Conversational Feedback in Scripted versus Spontaneous Dialogues: A Comparative Analysis

Ildiko Pilan, Laurent Prévot, Hendrik Buschmeier, Pierre Lison


Abstract
Scripted dialogues such as movie and TV subtitles constitute a widespread source of training data for conversational NLP models. However, there are notable linguistic differences between these dialogues and spontaneous interactions, especially regarding the occurrence of communicative feedback such as backchannels, acknowledgments, or clarification requests. This paper presents a quantitative analysis of such feedback phenomena in both subtitles and spontaneous conversations. Based on conversational data spanning eight languages and multiple genres, we extract lexical statistics, classifications from a dialogue act tagger, expert annotations and labels derived from a fine-tuned Large Language Model (LLM).
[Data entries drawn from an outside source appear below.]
Lemma keeps_step :
  (∀ nested e, Forall (λ es, keeps P R (nested es)) (nested_events e) →
               keeps P R (handle nested e)) →
  ∀ e, keeps P R (step e).
Proof.
  intros H. fix IH 1. intros e w Hw. rewrite step_unfold. apply H; [|done].
  destruct e as [| | | | | | | | | | | |game idx u1 u2 u3 u4]; simpl; repeat constructor.
  all: apply keeps_run.
  - induction u1 as [|e' u1 IHu]; constructor; [apply IH|apply IHu].
  - induction u2 as [|e' u2 IHu]; constructor; [apply IH|apply IHu].
  - induction u3 as [|e' u3 IHu]; constructor; [apply IH|apply IHu].
  - induction u4 as [|e' u4 IHu]; constructor; [apply IH|apply IHu].
Qed.

End every_handler.

Lemma ext_refl w : no_submit w → ext w w.
Proof. intros. split; [done|split; [done|]]. chunk_tac. Qed.

Lemma ext_trans w1 w2 w3 : ext w1 w2 → ext w2 w3 → ext w1 w3.
Proof.
  intros (Hp1 & _ & c1 & Hs1 & Hf1) (Hp2 & Hn2 & c2 & Hs2 & Hf2).
  split; [congruence|split; [done|]].
  exists (c1 ++ c2). split; [by rewrite Hs2, Hs1, app_assoc|].
  apply Forall_app. split; [done|]. by rewrite <- Hp1.
Qed.

Lemma ext_next w w' : no_submit w → ext w w' → no_submit w'.
Proof. intros _ (_ & H & _). exact H. Qed.

Lemma ext_end_connections_rest w : no_submit w → ext w (_end_connections_rest w).
Proof.
  destruct_world w. intros Hns. unfold ext. app_unfold. simpl.
  case_split. all: ext_tac.
Qed.

Lemma ext_tick_connections_rest w : no_submit w → ext w (_tick_connections_rest w).
Proof.
  destruct_world w. intros Hns. unfold ext. app_unfold. simpl.
  case_split. all: ext_tac.
Qed.

Lemma ext_on_connections_puzzle_complete w :
  no_submit w → ext w (on_connections_puzzle_complete w).
Proof.
  destruct_world w. intros Hns. unfold ext. app_unfold. simpl.
  case_split. all: ext_tac.
Qed.

Lemma ext_conn_select_rating v w : no_submit w → ext w (_conn_select_rating v w).
Proof.
  destruct_world w. intros Hns. unfold ext. app_unfold. simpl.
  case_split. all: ext_tac.
Qed.

Ltac effects_tac :=
  try (intros [= <- <-]); try done; repeat constructor; simpl; done.

Lemma rat_call_effects c self aid r r' effs :
  rat_call c self aid r = Some (r', effs) → Forall effect_ok effs.
Proof.
  destruct r as [i ph aw tr rr ta ra].
  destruct c; rat_unfold; simpl; case_split.
  all: effects_tac.
Qed.

Lemma rat_init_effects self aid r effs :
  RATGame.__init__ self aid = Some (r, effs) → Forall effect_ok effs.
Proof. rat_unfold; simpl; case_split. all: effects_tac. Qed.

Ltac postq_unfold :=
  unfold PostQuestionnaire.__init__, PostQuestionnaire.skip_current,
    PostQuestionnaire.record_response, PostQuestionnaire.show_current,
    PostQuestionnaire.clear, andThen, modify, call, skip in *.

Lemma postq_skip_effects self q q' effs :
  PostQuestionnaire.skip_current self q = Some (q', effs) → Forall effect_ok effs.
Proof. destruct q as [i]. postq_unfold; simpl; case_split. all: effects_tac. Qed.

Lemma postq_record_effects self v q q' effs :
  PostQuestionnaire.record_response self v q = Some (q', effs) → Forall effect_ok effs.
Proof. destruct q as [i]. postq_unfold; simpl; case_split. all: effects_tac. Qed.

Lemma postq_init_effects self q effs :
  PostQuestionnaire.__init__ self = Some (q, effs) → Forall effect_ok effs.
Proof. postq_unfold; simpl; case_split. all: effects_tac. Qed.

Lemma ext_perform complete e w :
  (∀ w, no_submit w → ext w (complete w)) →
  effect_ok e → no_submit w → ext w (perform complete e w).
Proof.
  intros Hc He Hns. destruct e; simpl in He; try by auto.
  all: try by apply ext_refl.
  all: destruct_world w; unfold ext; app_unfold; simpl.
  all: ext_tac.
Qed.

Lemma ext_perform_all complete effs : ∀ w,
  (∀ w, no_submit w → ext w (complete w)) →
  Forall effect_ok effs → no_submit w → ext w (perform_all complete effs w).
Proof.
  unfold perform_all. induction effs as [|e effs IH]; intros w Hc Hok Hns; simpl.
  - by apply ext_refl.
  - apply Forall_cons in Hok as [He Hok].
    pose proof (ext_perform complete e w Hc He Hns) as H1.
    eapply ext_trans; [exact H1|]. apply IH; [done|done|]. apply H1.
Qed.

Ltac world_tac w :=
  destruct_world w; intros; unfold ext; app_unfold; simpl; case_split; ext_tac.

Lemma ext_show_congratulations w : no_submit w → ext w (show_congratulations w).
Proof. world_tac w. Qed.

Lemma ext_final_thanks_and_exit w : no_submit w → ext w (final_thanks_and_exit w).
Proof. world_tac w. Qed.

Lemma ext_set_rats v w : no_submit w → ext w (set_rats v w).
Proof. world_tac w. Qed.

Lemma ext_set_postqs v w : no_submit w → ext w (set_postqs v w).
Proof. world_tac w. Qed.

Lemma ext_set_games v w : no_submit w → ext w (set_games v w).
Proof. world_tac w. Qed.

Lemma ext_call_rat c self w : no_submit w → ext w (call_rat (rat_call c) self w).
Proof.
  intros Hns. unfold call_rat.
  destruct (rats w !! self) as [r|]; [|by apply ext_refl].
  destruct (rat_call c self (next_after (tk w)) r) as [[r' effs]|] eqn:E;
    [|by apply ext_refl].
  pose proof (ext_set_rats (<[self:=r']> (rats w)) w Hns) as H1.
  eapply ext_trans; [exact H1|].
  apply ext_perform_all; [apply ext_show_congratulations| |apply H1].
  by eapply rat_call_effects.
Qed.

Lemma ext_call_postq_skip self w :
  no_submit w → ext w (call_postq PostQuestionnaire.skip_current self w).
Proof.
  intros Hns. unfold call_postq.
  destruct (postqs w !! self) as [q|]; [|by apply ext_refl].
  destruct (PostQuestionnaire.skip_current self q) as [[q' effs]|] eqn:E;
    [|by apply ext_refl].
  pose proof (ext_set_postqs (<[self:=q']> (postqs w)) w Hns) as H1.
  eapply ext_trans; [exact H1|].
  apply ext_perform_all; [apply ext_final_thanks_and_exit| |apply H1].
  by eapply postq_skip_effects.
Qed.

Lemma ext_call_postq_record self v w :
  no_submit w →
  ext w (call_postq (λ self, PostQuestionnaire.record_response self v) self w).
Proof.
  intros Hns. unfold call_postq.
  destruct (postqs w !! self) as [q|]; [|by apply ext_refl].
  destruct (PostQuestionnaire.record_response self v q) as [[q' effs]|] eqn:E;
    [|by apply ext_refl].
  pose proof (ext_set_postqs (<[self:=q']> (postqs w)) w Hns) as H1.
  eapply ext_trans; [exact H1|].
  apply ext_perform_all; [apply ext_final_thanks_and_exit| |apply H1].
  by eapply postq_record_effects.
Qed.

Lemma ext_show_post_questions w : no_submit w → ext w (show_post_questions w).
Proof.
  intros Hns. unfold show_post_questions.
  set (w1 := send_marker PostSurvey_Start (clear_screen w)).
  assert (H1 : ext w w1) by (subst w1; revert Hns; world_tac w).
  destruct (PostQuestionnaire.__init__ (length (postqs w1))) as [[q effs]|] eqn:E; [|done].
  pose proof (ext_set_postqs (postqs w1 ++ [q]) w1 (proj1 (proj2 H1))) as H2.
  pose proof (ext_perform_all final_thanks_and_exit effs _ ext_final_thanks_and_exit
                (postq_init_effects _ _ _ E) (proj1 (proj2 H2))) as H3.
  eapply ext_trans; [exact H1|]. eapply ext_trans; [exact H2|].
  eapply ext_trans; [exact H3|]. revert H3. intros (_ & H3 & _). revert H3.
  generalize (perform_all final_thanks_and_exit effs (set_postqs (postqs w1 ++ [q]) w1)).
  intros w2. world_tac w2.
Qed.

Lemma ext_start_rat_task w : no_submit w → ext w (start_rat_task w).
Proof.
  intros Hns. unfold start_rat_task.
  set (w1 := upd_app (set_last_on_next None)
               (upd_tk (set_return_binding None) (clear_screen w))).
  assert (H1 : ext w w1) by (subst w1; revert Hns; world_tac w).
  destruct (RATGame.__init__ (length (rats w1)) (next_after (tk w1)))
    as [[r effs]|] eqn:E; [|done].
  pose proof (ext_set_rats (rats w1 ++ [r]) w1 (proj1 (proj2 H1))) as H2.
  pose proof (ext_perform_all show_congratulations effs _ ext_show_congratulations
                (rat_init_effects _ _ _ _ E) (proj1 (proj2 H2))) as H3.
  eapply ext_trans; [exact H1|]. eapply ext_trans; [exact H2|].
  eapply ext_trans; [exact H3|]. revert H3. intros (_ & H3 & _). revert H3.
  generalize (perform_all show_congratulations effs (set_rats (rats w1 ++ [r]) w1)).
  intros w2. world_tac w2.
Qed.

Lemma ext_game_call self e : effect_ok e → keeps no_submit ext (game_call self e).
Proof.
  intros He w Hns.
  assert (Hid : ∀ w, no_submit w → ext w (id w)) by (intros; by apply ext_refl).
  destruct e; try by apply (ext_perform id).
  - simpl in He. revert Hns. world_tac w.
  - by apply ext_set_games.
Qed.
Our main empirical findings are that (1) communicative feedback is markedly less frequent in subtitles than in spontaneous dialogues and (2) subtitles contain a higher proportion of negative feedback. We also show that dialogues generated by standard LLMs lie much closer to scripted dialogues than spontaneous interactions in terms of communicative feedback.
Anthology ID:
2024.sigdial-1.38
Volume:
Proceedings of the 25th Annual Meeting of the Special Interest Group on Discourse and Dialogue
Month:
September
Year:
2024
Address:
Kyoto, Japan
Editors:
Tatsuya Kawahara, Vera Demberg, Stefan Ultes, Koji Inoue, Shikib Mehri, David Howcroft, Kazunori Komatani
Venue:
SIGDIAL
SIG:
SIGDIAL
Publisher:
Association for Computational Linguistics
Note:
Pages:
440–457
Language:
URL:
https://aclanthology.org/2024.sigdial-1.38
DOI:
Bibkey:
Cite (ACL):
Ildiko Pilan, Laurent Prévot, Hendrik Buschmeier, and Pierre Lison. 2024. Conversational Feedback in Scripted versus Spontaneous Dialogues: A Comparative Analysis. In Proceedings of the 25th Annual Meeting of the Special Interest Group on Discourse and Dialogue, pages 440–457, Kyoto, Japan. Association for Computational Linguistics.
Cite (Informal):
Conversational Feedback in Scripted versus Spontaneous Dialogues: A Comparative Analysis (Pilan et al., SIGDIAL 2024)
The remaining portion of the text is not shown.